Your instructions: Find the line containing "HDMI_CD_24 => ret true" in the entries below. Restate it and each line after it, word for word, up to and including the line containing "Lemma is_vsdb_spec s".

(Records to process Opens)

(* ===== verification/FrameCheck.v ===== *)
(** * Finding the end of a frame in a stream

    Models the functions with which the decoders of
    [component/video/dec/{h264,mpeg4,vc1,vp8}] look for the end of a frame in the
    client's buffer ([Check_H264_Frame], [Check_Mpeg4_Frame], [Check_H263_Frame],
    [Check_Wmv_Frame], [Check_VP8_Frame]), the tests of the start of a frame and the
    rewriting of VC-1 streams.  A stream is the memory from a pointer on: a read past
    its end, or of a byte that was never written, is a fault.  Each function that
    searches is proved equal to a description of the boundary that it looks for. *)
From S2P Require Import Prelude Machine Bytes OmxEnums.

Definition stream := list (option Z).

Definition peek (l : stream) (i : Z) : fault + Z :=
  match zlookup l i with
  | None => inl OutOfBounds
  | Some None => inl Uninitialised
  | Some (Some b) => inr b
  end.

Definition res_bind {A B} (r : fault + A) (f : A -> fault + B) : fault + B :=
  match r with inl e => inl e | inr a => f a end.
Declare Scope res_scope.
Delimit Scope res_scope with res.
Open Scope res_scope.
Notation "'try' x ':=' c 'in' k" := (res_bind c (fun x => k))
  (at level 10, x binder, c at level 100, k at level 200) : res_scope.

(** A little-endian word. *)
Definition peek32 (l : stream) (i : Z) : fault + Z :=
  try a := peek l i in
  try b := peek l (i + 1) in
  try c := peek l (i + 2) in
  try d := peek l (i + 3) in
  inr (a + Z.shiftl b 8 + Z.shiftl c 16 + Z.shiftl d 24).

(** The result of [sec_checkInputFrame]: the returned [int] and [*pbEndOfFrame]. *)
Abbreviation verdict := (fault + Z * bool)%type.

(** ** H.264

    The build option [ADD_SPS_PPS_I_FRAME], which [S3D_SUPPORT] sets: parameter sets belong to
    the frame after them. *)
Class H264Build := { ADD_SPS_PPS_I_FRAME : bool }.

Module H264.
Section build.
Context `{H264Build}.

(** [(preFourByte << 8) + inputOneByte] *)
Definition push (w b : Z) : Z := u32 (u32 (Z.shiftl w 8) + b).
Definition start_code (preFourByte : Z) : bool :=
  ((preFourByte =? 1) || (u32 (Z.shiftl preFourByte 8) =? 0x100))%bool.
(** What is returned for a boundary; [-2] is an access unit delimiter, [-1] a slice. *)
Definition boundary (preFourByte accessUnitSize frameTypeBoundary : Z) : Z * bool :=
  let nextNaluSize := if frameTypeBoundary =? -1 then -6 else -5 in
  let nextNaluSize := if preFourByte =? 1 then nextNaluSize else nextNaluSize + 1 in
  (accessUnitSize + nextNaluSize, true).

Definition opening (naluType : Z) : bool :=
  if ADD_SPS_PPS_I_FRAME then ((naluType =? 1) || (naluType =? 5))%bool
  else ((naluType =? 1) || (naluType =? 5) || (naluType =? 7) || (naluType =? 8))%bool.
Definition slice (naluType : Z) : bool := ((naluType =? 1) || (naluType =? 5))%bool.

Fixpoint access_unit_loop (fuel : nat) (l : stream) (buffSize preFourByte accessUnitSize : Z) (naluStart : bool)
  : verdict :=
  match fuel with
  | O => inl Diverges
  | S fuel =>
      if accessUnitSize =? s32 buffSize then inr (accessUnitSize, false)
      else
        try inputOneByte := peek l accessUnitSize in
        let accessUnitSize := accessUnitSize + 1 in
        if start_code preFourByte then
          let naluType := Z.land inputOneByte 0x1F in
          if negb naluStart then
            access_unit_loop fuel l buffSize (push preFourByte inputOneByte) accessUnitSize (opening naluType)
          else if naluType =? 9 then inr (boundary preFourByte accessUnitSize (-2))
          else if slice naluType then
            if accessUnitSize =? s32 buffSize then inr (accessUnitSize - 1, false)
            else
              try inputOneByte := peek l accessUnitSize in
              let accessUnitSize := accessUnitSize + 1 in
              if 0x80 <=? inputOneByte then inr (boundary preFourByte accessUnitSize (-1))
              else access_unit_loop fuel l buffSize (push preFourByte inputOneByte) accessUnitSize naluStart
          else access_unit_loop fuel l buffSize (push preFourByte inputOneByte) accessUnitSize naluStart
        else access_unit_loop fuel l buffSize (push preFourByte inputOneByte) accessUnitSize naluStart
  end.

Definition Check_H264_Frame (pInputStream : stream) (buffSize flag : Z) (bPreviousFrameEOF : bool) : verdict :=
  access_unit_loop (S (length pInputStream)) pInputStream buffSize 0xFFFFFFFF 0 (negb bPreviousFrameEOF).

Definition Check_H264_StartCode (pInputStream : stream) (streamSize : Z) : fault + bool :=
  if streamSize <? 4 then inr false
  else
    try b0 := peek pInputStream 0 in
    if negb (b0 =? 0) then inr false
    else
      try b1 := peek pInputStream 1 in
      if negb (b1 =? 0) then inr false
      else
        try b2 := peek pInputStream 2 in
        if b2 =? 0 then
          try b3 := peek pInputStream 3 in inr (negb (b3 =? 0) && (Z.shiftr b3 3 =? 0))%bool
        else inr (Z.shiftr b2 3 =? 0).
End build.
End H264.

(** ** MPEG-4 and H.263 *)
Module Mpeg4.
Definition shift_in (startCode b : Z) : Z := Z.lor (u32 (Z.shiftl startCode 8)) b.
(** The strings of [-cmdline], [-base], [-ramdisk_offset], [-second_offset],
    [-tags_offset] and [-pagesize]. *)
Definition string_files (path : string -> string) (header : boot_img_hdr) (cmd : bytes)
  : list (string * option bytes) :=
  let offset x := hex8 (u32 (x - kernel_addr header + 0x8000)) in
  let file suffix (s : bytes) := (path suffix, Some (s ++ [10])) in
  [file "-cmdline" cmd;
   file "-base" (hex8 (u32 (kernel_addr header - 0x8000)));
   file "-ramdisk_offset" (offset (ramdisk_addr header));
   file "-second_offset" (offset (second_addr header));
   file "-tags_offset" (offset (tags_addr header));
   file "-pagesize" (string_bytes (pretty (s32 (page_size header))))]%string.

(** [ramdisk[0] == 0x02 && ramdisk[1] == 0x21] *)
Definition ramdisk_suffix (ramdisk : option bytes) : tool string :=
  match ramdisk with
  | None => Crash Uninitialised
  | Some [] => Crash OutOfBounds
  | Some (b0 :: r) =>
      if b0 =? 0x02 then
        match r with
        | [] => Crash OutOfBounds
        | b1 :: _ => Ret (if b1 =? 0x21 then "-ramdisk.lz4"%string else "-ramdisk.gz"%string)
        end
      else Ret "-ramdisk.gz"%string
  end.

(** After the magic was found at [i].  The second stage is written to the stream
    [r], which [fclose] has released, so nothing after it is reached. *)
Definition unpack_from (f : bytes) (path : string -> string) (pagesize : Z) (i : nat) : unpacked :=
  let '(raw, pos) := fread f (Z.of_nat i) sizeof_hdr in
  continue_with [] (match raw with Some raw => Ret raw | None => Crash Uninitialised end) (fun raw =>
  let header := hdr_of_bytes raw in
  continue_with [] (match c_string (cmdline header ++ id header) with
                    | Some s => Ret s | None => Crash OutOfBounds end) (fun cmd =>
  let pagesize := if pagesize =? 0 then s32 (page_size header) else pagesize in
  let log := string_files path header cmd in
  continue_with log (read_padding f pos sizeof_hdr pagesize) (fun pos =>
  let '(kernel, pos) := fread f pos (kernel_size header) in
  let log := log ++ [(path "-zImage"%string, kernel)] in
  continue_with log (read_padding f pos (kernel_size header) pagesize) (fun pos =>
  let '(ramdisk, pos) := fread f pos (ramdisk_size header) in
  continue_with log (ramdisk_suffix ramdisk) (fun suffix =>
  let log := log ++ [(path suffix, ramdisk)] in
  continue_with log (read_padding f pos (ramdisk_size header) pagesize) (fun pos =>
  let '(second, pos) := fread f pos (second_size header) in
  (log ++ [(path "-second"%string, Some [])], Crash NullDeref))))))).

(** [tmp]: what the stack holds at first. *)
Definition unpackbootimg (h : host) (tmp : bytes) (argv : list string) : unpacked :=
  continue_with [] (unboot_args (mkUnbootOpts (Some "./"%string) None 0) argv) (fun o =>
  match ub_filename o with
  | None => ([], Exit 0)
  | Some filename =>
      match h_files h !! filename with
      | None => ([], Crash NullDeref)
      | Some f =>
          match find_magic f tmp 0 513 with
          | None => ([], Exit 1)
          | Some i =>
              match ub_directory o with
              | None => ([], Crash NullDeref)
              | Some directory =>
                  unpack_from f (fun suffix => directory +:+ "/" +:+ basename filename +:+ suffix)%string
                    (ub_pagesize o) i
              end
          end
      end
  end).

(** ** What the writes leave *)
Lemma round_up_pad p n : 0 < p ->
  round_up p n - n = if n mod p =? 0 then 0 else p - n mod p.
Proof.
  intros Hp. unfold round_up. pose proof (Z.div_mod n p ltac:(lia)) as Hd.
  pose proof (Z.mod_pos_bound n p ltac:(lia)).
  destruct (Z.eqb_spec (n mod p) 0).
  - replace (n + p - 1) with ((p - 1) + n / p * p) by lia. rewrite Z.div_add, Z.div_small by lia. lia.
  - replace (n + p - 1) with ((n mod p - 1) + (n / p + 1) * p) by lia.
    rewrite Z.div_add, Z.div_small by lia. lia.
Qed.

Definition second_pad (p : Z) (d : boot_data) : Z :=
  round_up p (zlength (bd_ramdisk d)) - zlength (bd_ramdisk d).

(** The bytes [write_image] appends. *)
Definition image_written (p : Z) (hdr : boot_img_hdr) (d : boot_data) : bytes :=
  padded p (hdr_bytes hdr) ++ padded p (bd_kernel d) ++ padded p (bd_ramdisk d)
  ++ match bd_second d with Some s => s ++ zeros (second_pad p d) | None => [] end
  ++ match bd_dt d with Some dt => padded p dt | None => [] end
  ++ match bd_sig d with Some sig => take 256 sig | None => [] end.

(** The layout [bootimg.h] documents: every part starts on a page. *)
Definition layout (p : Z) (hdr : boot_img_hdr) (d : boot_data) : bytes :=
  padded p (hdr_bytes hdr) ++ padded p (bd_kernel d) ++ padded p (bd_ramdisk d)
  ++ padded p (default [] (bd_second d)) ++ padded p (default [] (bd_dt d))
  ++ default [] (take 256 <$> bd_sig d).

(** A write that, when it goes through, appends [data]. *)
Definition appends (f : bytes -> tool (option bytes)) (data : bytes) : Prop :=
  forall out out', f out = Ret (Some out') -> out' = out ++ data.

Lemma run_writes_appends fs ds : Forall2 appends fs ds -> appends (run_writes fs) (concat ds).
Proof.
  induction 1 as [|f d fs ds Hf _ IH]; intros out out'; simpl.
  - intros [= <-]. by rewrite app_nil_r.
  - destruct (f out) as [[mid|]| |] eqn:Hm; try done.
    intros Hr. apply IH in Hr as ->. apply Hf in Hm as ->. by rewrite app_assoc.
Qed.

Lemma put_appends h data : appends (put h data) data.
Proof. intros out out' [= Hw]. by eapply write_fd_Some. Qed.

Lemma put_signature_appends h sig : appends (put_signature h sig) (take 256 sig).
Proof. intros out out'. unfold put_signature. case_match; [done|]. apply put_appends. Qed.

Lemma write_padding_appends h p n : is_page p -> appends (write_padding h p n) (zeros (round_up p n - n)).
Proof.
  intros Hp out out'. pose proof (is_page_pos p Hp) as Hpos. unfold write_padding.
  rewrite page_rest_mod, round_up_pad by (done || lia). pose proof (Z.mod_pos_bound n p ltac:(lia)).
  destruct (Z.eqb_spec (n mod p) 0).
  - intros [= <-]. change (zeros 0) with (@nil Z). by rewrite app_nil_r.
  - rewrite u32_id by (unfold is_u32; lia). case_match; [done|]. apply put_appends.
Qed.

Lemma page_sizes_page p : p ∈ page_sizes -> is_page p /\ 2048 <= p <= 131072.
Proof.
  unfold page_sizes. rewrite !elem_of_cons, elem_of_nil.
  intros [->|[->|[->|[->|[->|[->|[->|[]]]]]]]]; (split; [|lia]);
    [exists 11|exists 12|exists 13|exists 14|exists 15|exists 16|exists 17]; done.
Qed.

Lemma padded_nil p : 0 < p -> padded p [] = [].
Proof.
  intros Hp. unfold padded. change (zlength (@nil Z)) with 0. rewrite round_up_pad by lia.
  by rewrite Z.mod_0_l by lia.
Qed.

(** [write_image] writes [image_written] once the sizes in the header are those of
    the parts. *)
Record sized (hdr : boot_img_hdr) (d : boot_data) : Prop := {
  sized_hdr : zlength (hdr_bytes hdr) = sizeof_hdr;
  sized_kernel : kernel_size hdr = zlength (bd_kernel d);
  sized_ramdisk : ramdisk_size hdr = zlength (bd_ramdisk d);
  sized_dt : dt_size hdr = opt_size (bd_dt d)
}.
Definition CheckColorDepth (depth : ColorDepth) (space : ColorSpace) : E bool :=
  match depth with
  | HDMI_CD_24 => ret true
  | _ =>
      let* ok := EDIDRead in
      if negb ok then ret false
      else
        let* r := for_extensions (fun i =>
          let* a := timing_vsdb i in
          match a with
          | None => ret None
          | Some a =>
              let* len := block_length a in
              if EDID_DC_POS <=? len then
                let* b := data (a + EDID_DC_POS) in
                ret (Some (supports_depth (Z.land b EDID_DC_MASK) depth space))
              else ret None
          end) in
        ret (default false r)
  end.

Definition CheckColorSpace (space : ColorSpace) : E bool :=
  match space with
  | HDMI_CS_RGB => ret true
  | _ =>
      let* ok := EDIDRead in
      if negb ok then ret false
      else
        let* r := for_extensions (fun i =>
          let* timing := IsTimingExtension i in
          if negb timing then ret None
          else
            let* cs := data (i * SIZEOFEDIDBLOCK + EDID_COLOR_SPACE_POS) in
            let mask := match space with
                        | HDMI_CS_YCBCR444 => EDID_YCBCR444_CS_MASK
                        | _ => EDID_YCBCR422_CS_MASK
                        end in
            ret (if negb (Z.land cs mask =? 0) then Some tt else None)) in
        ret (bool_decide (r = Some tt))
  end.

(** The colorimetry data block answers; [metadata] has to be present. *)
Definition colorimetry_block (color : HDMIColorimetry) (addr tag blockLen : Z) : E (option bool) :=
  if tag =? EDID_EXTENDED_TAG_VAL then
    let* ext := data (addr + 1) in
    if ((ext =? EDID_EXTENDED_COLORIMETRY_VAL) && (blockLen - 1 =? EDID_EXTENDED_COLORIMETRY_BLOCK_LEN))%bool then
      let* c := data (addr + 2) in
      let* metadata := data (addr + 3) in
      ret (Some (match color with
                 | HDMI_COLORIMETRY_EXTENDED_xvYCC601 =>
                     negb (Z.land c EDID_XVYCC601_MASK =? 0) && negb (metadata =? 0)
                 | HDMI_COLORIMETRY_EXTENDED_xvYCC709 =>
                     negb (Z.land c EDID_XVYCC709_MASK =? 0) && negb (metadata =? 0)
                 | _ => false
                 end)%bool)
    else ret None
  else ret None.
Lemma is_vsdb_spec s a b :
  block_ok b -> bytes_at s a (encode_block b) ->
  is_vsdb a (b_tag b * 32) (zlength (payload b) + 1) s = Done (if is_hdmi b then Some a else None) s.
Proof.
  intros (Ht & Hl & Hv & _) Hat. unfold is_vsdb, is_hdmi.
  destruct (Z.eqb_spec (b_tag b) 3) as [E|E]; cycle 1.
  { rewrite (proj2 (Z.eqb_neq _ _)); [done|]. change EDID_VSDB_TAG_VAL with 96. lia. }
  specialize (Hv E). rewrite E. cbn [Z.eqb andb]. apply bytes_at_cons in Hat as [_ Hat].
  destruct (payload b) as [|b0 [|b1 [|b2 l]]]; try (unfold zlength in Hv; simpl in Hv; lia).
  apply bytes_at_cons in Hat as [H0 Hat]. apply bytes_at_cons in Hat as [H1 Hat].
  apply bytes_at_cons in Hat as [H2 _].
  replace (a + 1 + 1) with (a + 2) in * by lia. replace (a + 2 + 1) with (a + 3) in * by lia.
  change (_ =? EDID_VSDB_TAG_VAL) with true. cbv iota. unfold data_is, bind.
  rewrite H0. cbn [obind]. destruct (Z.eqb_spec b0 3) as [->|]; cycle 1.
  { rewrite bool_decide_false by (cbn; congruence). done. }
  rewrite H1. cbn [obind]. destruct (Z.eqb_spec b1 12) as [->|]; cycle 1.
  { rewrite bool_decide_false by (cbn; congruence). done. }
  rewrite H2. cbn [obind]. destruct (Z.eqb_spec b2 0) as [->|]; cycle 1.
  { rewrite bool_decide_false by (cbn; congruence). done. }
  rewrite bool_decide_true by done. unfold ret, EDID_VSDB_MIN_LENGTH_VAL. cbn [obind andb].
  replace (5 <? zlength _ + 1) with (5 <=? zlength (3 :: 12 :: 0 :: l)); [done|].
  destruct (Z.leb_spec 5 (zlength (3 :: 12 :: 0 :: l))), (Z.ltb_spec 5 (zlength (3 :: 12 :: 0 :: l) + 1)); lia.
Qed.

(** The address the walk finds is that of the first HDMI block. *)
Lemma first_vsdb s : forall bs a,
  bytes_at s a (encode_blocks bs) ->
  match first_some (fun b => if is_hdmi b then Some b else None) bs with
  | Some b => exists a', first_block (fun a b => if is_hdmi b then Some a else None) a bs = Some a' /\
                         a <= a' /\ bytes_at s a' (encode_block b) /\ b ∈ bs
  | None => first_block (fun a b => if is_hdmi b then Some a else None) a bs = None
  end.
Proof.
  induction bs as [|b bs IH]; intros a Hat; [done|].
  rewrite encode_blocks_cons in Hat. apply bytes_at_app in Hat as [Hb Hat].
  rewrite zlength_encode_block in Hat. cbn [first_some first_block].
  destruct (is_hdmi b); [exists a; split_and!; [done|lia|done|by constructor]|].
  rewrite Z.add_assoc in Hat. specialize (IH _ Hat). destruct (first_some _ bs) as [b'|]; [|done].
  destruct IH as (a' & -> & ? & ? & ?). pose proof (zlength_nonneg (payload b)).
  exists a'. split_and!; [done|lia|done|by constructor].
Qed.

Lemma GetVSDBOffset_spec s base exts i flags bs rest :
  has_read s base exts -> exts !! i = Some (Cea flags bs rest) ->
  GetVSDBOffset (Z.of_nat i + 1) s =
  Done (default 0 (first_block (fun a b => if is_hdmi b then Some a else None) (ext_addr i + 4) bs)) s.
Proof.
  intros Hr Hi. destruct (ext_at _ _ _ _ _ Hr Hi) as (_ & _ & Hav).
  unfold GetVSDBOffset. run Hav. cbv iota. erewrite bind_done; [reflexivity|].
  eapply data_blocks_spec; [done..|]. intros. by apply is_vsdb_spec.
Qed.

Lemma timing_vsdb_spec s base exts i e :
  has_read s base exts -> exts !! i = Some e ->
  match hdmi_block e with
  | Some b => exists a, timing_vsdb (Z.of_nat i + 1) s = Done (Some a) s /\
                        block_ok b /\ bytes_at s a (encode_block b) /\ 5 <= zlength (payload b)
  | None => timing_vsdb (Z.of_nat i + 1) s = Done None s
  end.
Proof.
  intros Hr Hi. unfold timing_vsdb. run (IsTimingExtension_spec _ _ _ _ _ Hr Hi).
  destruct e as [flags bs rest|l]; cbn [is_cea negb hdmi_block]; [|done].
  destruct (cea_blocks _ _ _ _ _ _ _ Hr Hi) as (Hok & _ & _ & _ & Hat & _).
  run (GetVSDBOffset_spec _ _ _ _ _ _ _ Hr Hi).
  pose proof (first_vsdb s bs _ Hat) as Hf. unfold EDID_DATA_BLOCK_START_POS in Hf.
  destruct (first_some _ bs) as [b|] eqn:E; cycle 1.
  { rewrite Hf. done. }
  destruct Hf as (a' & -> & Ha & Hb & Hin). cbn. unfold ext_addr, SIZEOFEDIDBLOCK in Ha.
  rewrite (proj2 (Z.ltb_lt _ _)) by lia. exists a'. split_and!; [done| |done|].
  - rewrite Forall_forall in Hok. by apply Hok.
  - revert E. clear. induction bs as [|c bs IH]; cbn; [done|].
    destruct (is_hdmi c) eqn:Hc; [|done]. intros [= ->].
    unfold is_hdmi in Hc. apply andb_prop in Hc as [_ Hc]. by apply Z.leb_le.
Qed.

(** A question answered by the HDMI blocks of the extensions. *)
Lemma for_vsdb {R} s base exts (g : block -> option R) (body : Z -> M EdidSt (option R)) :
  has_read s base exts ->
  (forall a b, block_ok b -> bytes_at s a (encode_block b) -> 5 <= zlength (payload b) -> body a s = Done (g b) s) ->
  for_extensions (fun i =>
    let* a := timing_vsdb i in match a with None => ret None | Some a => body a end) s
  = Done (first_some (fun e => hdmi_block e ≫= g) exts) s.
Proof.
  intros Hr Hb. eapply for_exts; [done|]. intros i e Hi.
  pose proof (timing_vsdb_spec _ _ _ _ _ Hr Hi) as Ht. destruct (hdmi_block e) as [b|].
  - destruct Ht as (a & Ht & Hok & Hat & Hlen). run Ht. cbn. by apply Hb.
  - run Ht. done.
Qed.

(Records to process Closes)

Your solution:
  | HDMI_CD_24 => ret true
  | _ =>
      let* ok := EDIDRead in
      if negb ok then ret false
      else
        let* r := for_extensions (fun i =>
          let* a := timing_vsdb i in
          match a with
          | None => ret None
          | Some a =>
              let* len := block_length a in
              if EDID_DC_POS <=? len then
                let* b := data (a + EDID_DC_POS) in
                ret (Some (supports_depth (Z.land b EDID_DC_MASK) depth space))
              else ret None
          end) in
        ret (default false r)
  end.

Definition CheckColorSpace (space : ColorSpace) : E bool :=
  match space with
  | HDMI_CS_RGB => ret true
  | _ =>
      let* ok := EDIDRead in
      if negb ok then ret false
      else
        let* r := for_extensions (fun i =>
          let* timing := IsTimingExtension i in
          if negb timing then ret None
          else
            let* cs := data (i * SIZEOFEDIDBLOCK + EDID_COLOR_SPACE_POS) in
            let mask := match space with
                        | HDMI_CS_YCBCR444 => EDID_YCBCR444_CS_MASK
                        | _ => EDID_YCBCR422_CS_MASK
                        end in
            ret (if negb (Z.land cs mask =? 0) then Some tt else None)) in
        ret (bool_decide (r = Some tt))
  end.

(** The colorimetry data block answers; [metadata] has to be present. *)
Definition colorimetry_block (color : HDMIColorimetry) (addr tag blockLen : Z) : E (option bool) :=
  if tag =? EDID_EXTENDED_TAG_VAL then
    let* ext := data (addr + 1) in
    if ((ext =? EDID_EXTENDED_COLORIMETRY_VAL) && (blockLen - 1 =? EDID_EXTENDED_COLORIMETRY_BLOCK_LEN))%bool then
      let* c := data (addr + 2) in
      let* metadata := data (addr + 3) in
      ret (Some (match color with
                 | HDMI_COLORIMETRY_EXTENDED_xvYCC601 =>
                     negb (Z.land c EDID_XVYCC601_MASK =? 0) && negb (metadata =? 0)
                 | HDMI_COLORIMETRY_EXTENDED_xvYCC709 =>
                     negb (Z.land c EDID_XVYCC709_MASK =? 0) && negb (metadata =? 0)
                 | _ => false
                 end)%bool)
    else ret None
  else ret None.
Lemma is_vsdb_spec s a b :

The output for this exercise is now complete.